◆ **WHAT YOU ARE ASKED TO DO**: Your reply should consist of one number: how many lines below contain "fuel".

◆ **TASK INPUT**:
Lemma kmap_page s own kt root w pa perm k :
  kinv s own kt root → 0 ≤ w → (w + 1) * PGSIZE ≤ MAXVA → pa_ok pa → 0 ≤ perm < 1024 →
  valid_pte (kpte (mem s) kt w) = false → room own k → need kt w ≤ k →
  ∃ b s1 own1 kt1, walk root (w * PGSIZE) true s = Ok (Some (b + 8 * (w mod 512)), s1) ∧
    load64 (b + 8 * (w mod 512)) s1 = Ok (kpte (mem s) kt w, s1) ∧
    ∃ s2, store64 (b + 8 * (w mod 512)) (pte_for pa perm) s1 = Ok (tt, s2) ∧
    kinv s2 own1 kt1 root ∧ built s own kt s2 own1 kt1 ∧ room own1 (k - need kt w) ∧
    kt1 !! (0%nat, w / 512) = Some b ∧
    ∀ v, kpte (mem s2) kt1 v = if decide (v = w) then pte_for pa perm else kpte (mem s) kt v.
Proof.
  intros Hk Hw Hmax Hpa Hperm Hinv Hn Hneed. pose proof PGSIZE_4096 as Hpg.
  assert (w * PGSIZE / PGSIZE = w) as Ew by (apply Z.div_mul; lia).
  destruct (kwalk_ok s own kt root (w * PGSIZE) k) as (b & s1 & own1 & kt1 & E & Hk1 & Hb & Hg & Hgp & Hl); [done|lia|done|by rewrite Ew|].
  rewrite Ew in *. pose proof (Z.mod_pos_bound w 512 ltac:(lia)) as Hj. pose proof (kt_page s1 own1 kt1 root _ b Hk1 Hb) as Hpb.
  destruct (user_pte pa perm Hpa Hperm) as (Hr & _ & _).
  destruct (kleaf_write s1 own1 kt1 root b (w / 512) (w mod 512) (pte_for pa perm) Hk1 Hb Hj Hr) as [Hk2 Hpte].
  exists b, s1, own1, kt1. split_and!; [done| |].
  - rewrite (load64_ok s1 _ (entry_ram b _ Hpb Hj)). fold (entry (mem s1) b (w mod 512)).
    rewrite <- (Hgp w). unfold kpte. by rewrite Hb.
  - eexists. split; [by apply store64_ok, entry_ram|]. split_and!; [exact Hk2| |done|done|].
    { eapply built_trans; [exact Hg|by apply built_refl]. }
    intros v. rewrite Hpte, (Hgp v).
    replace (w / 512 * 512 + w mod 512) with w by (Z.to_euclidean_division_equations; lia). done.
Qed.

Lemma mappages_loop_S fuel root a last pa perm s :
  mappages_loop (S fuel) root a last pa perm s =
  (let* o := walk root a true in
   match o with
   | None => ret (-1)
   | Some pte =>
     let* v := load64 pte in
     if valid_pte v then panic "mappages: remap" else
     store64 pte (pte_for pa perm) ;;;
     if decide (a = last) then ret 0
     else mappages_loop fuel root (u64 (a + PGSIZE)) last (u64 (pa + PGSIZE)) perm
   end) s.
Proof. reflexivity. Qed.

Lemma kmap_loop (n : nat) s own kt root w pa perm k :
  kinv s own kt root → 0 ≤ w → (w + Z.of_nat (S n)) * PGSIZE ≤ MAXVA → (PGSIZE | pa) → 0 ≤ pa → pa + Z.of_nat (S n) * PGSIZE ≤ 2 ^ 55 →
  0 ≤ perm < 1024 → (∀ v, w ≤ v < w + Z.of_nat (S n) → valid_pte (kpte (mem s) kt v) = false) →
  room own k → need kt w + spill w (Z.of_nat (S n)) ≤ k →
  ∃ s' own' kt', mappages_loop (S n) root (w * PGSIZE) ((w + Z.of_nat n) * PGSIZE) pa perm s = Ok (0, s') ∧
    kinv s' own' kt' root ∧ built s own kt s' own' kt' ∧ room own' (k - (need kt w + spill w (Z.of_nat (S n)))) ∧
    ∀ v, kpte (mem s') kt' v = if decide (w ≤ v < w + Z.of_nat (S n)) then pte_for (pa + (v - w) * PGSIZE) perm else kpte (mem s) kt v.
Proof.
  revert s own kt w pa k. induction n as [|n IH]; intros s own kt w pa k Hk Hw Hmax Hal Hpa Htop Hperm Hfree Hn Hneed;
    pose proof PGSIZE_4096 as Hpg; pose proof MAXVA_range as Hmv.
  - assert (spill w (Z.of_nat 1) = 0) as Hs0 by (unfold spill; replace (w + Z.of_nat 1 - 1) with w by lia; lia).
    destruct (kmap_page s own kt root w pa perm k) as (b & s1 & own1 & kt1 & E1 & E2 & s2 & E3 & Hk2 & Hps & Hl & Hb & Hpte);
      [done|done|lia|by split; [lia|]|done|apply Hfree; lia|done|lia|].
    rewrite mappages_loop_S, (bind_ok _ _ _ _ _ E1), (bind_ok _ _ _ _ _ E2). rewrite Hfree by lia.
    rewrite (bind_ok _ _ _ _ _ E3). rewrite decide_True by lia. exists s2, own1, kt1.
    split_and!; [done..|eapply room_mono; [exact Hl|lia]|].
    intros v. rewrite Hpte. destruct (decide (v = w)) as [->|]; [rewrite decide_True by lia; f_equal; lia|by rewrite decide_False by lia].
  - assert (0 ≤ spill (w + 1) (Z.of_nat (S n)) ∧ 0 ≤ need kt w) as [Hsp Hnd].
    { split; [|unfold need; pose proof (missing_range kt (1%nat, w / 512 / 512)); pose proof (missing_range kt (0%nat, w / 512)); lia].
      unfold spill. pose proof (Z.div_le_mono (w + 1) (w + 1 + Z.of_nat (S n) - 1) 512). lia. }
    pose proof (spill_step w (Z.of_nat (S n)) ltac:(lia)) as Hss. replace (Z.of_nat (S n) + 1) with (Z.of_nat (S (S n))) in Hss by lia.
    pose proof (Z.div_le_mono w (w + 1) 512 ltac:(lia) ltac:(lia)).
    destruct (kmap_page s own kt root w pa perm k) as (b & s1 & own1 & kt1 & E1 & E2 & s2 & E3 & Hk2 & Hps & Hl & Hb & Hpte);
      [done|done|lia|by split; [lia|]|done|apply Hfree; lia|done|lia|].
    assert (is_Some (kt1 !! (1%nat, w / 512 / 512))) as Hup by (apply (kt_up _ _ _ _ (ki_tree _ _ _ _ Hk2) _ _ _ Hb); lia).
    pose proof (need_next kt1 b w Hb Hup) as Hnn.
    assert (pa + 1 * PGSIZE = u64 (pa + PGSIZE)) as Epa by (rewrite u64_id; lia).
    destruct (IH s2 own1 kt1 (w + 1) (pa + PGSIZE) (k - need kt w) Hk2) as (s' & own' & kt' & E' & Hk' & Hps' & Hl' & Hpte');
      [lia|lia|by apply Z.divide_add_r|lia|lia|done| |done|lia|].
    { intros v Hv. rewrite Hpte, decide_False by lia. apply Hfree. lia. }
    rewrite mappages_loop_S, (bind_ok _ _ _ _ _ E1), (bind_ok _ _ _ _ _ E2). rewrite Hfree by lia.
    rewrite (bind_ok _ _ _ _ _ E3). rewrite decide_False by nia.
    exists s', own', kt'. split_and!.
    + rewrite !u64_id by lia. replace (w * PGSIZE + PGSIZE) with ((w + 1) * PGSIZE) by lia.
      replace ((w + Z.of_nat (S n)) * PGSIZE) with ((w + 1 + Z.of_nat n) * PGSIZE) by lia. exact E'.
    + done.
    + by eapply built_trans.
    + eapply room_mono; [exact Hl'|lia].
    + intros v. rewrite Hpte', Hpte. destruct (decide (v = w)) as [->|Hvw].
      * rewrite decide_False, decide_True by lia. f_equal. lia.
      * destruct (decide (w + 1 ≤ v < w + 1 + Z.of_nat (S n))).
        -- rewrite decide_True by lia. f_equal. lia.
        -- by rewrite decide_False by lia.
Qed.

(** ** Regions *)
Record region := mkRegion { g_va : Z; g_pa : Z; g_sz : Z; g_perm : Z }.
Definition covers (r : region) (w : Z) : Prop := g_va r / PGSIZE ≤ w < (g_va r + g_sz r) / PGSIZE.
#[export] Instance covers_dec r w : Decision (covers r w).
Proof. unfold covers. apply _. Defined.

Definition region_pte (r : region) (w : Z) : Z := pte_for (g_pa r + (w - g_va r / PGSIZE) * PGSIZE) (g_perm r).
(** The entry of page [w] in a table made of regions; 0 is no mapping. *)
Fixpoint rmap (rs : list region) (w : Z) : Z :=
  match rs with
  | [] => 0
  | r :: rs => if decide (covers r w) then region_pte r w else rmap rs w
  end.

Record region_ok (r : region) : Prop := {
  ro_va : (PGSIZE | g_va r) ∧ 0 ≤ g_va r;
  ro_pa : (PGSIZE | g_pa r) ∧ 0 ≤ g_pa r ∧ g_pa r + g_sz r ≤ 2 ^ 55;
  ro_sz : (PGSIZE | g_sz r) ∧ 0 < g_sz r ∧ g_va r + g_sz r ≤ MAXVA;
  ro_perm : 0 ≤ g_perm r < 1024;
}.
Definition cost (r : region) : Z := 2 + spill (g_va r / PGSIZE) (g_sz r / PGSIZE).

Record kmapped s (own : owners) (kt : places) (root : Z) (rs : list region) : Prop := {
  km_inv : kinv s own kt root;
  km_pte : ∀ w, kpte (mem s) kt w = rmap rs w;
}.

Lemma rmap_none rs w : Forall (λ r, ¬ covers r w) rs → rmap rs w = 0.
Proof. induction 1 as [|r rs Hr _ IH]; [done|]. simpl. by rewrite decide_False. Qed.

Lemma kvmmap_ok s own kt root rs r k :
  kmapped s own kt root rs → region_ok r → (∀ w, covers r w → rmap rs w = 0) → room own (cost r + k) → 0 ≤ k →
  ∃ s' own' kt', kvmmap root (g_va r) (g_pa r) (g_sz r) (g_perm r) s = Ok (tt, s') ∧
    kmapped s' own' kt' root (r :: rs) ∧ built s own kt s' own' kt' ∧ room own' k.
Proof.
  intros [Hk Hpte] [[[w Hva] Hva0] (Hpa & Hpa0 & Hpa1) ([n Hsz] & Hsz0 & Htop) Hperm] Hfree Hroom Hk0.
  pose proof PGSIZE_4096 as Hpg. pose proof MAXVA_range as Hmv.
  destruct r as [va pa sz perm]. cbn [g_va g_pa g_sz g_perm] in *. subst va sz.
  assert (w * PGSIZE / PGSIZE = w ∧ n * PGSIZE / PGSIZE = n ∧ (w * PGSIZE + n * PGSIZE) / PGSIZE = w + n) as (Ew & En & Ewn).
  { split_and!; [by apply Z.div_mul; lia..|]. rewrite <- Z.mul_add_distr_r. apply Z.div_mul. lia. }
  unfold cost, covers in *. cbn [g_va g_pa g_sz g_perm] in *. rewrite Ew, En, ?Ewn in *.
  assert (n = Z.of_nat (S (Z.to_nat (n - 1)))) as Hn by lia. set (j := Z.to_nat (n - 1)) in *.
  pose proof (missing_range kt (1%nat, w / 512 / 512)). pose proof (missing_range kt (0%nat, w / 512)).
  destruct (kmap_loop j s own kt root w pa perm (2 + spill w n + k)) as (s' & own' & kt' & E & Hk' & Hb & Hl & Hp');
    [done|lia|nia|done|done|nia|done| |done|unfold need; rewrite <- Hn; lia|].
  { intros v Hv. rewrite Hpte, Hfree by lia. apply valid_pte_0. }
  exists s', own', kt'. split_and!; [|split; [done|]|done|].
  - unfold kvmmap, mappages. rewrite !Z_mod_mult. do 2 rewrite decide_False by (intros Hbad; by apply Hbad). rewrite decide_False by lia.
    rewrite En, u64_id by nia. replace (Z.to_nat n) with (S j) by lia.
    replace (w * PGSIZE + n * PGSIZE - PGSIZE) with ((w + Z.of_nat j) * PGSIZE) by lia.
    rewrite (bind_ok _ _ _ _ _ E). done.
  - intros v. rewrite Hp', <- Hn. cbn [rmap].
    destruct (decide (covers _ v)) as [Hc|Hc]; unfold covers in Hc; cbn [g_va g_pa g_sz g_perm] in Hc; rewrite Ewn, Ew in Hc.
    + rewrite decide_True by lia. unfold region_pte. cbn [g_va g_pa g_sz g_perm]. by rewrite Ew.
    + rewrite decide_False by lia. apply Hpte.
  - eapply room_mono; [exact Hl|]. unfold need. rewrite <- Hn. lia.
Qed.

(** A page for the kernel. *)
Lemma kalloc_room s own kt root rs k :
  kmapped s own kt root rs → room own (k + 1) → 0 ≤ k →
  ∃ a s', kalloc s = Ok (a, s') ∧ a ≠ 0 ∧ own a = RFree ∧ page_addr a ∧
    kmapped s' (give a RKern own) kt root rs ∧ room (give a RKern own) k ∧ same_procs s s' ∧ cur s' = cur s.
Proof.
  intros [[Hv Ht] Hpte] Hr Hk.
  destruct (kalloc_tree s own (vi_tree _ _ Hv)) as [(_ & Hno & _)|(a & fl & m & Ha & Ha0 & E & Ho & Htr)].
  { destruct (room_pos own _ Hr) as [a Ha]; [lia|]. by destruct (Hno a). }
  assert (page_addr a) as Hpa by (apply (tree_sane _ _ _ (vi_tree _ _ Hv)); by rewrite Ha).
  destruct (paged_give s own m fl a RKern Hv) as [Hv1 Hpg1]; [by left|by right|done..|].
  exists a, (with_mem m (with_freelist fl s)).
  assert (∀ pl b i, kt !! pl = Some b → 0 ≤ i < 512 → entry m b i = entry (mem s) b i) as He.
  { intros pl b i Hb Hi. apply (entry_ext _ _ a); [done|done| | |done].
    - eapply (kt_page s own kt root); [by split|done].
    - intros <-. pose proof (kt_kern _ _ _ _ Ht _ _ Hb). congruence. }
  split_and!; [done..| | |exact (pg_procs _ _ _ _ Hpg1)|exact (pg_cur _ _ _ _ Hpg1)].
  - split; [split; [done|]|].
    + destruct Ht as [Kr Kk Ki Ku Kn]. split; [done| |done|done|].
      * intros pl b Hb. unfold give. case_decide; [done|by eapply Kk].
      * intros l pre b i Hb Hi. specialize (Kn _ _ _ _ Hb Hi). unfold points in *. simpl. by rewrite (He _ _ _ Hb Hi).
    + intros w. rewrite <- Hpte. unfold kpte. destruct (kt !! _) as [b|] eqn:Hb; [|done]. simpl.
      apply (He _ _ _ Hb), Z.mod_pos_bound. lia.
  - eapply room_mono; [by apply room_take|lia].
Qed.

◆ **RESPONSE BELOW**: 3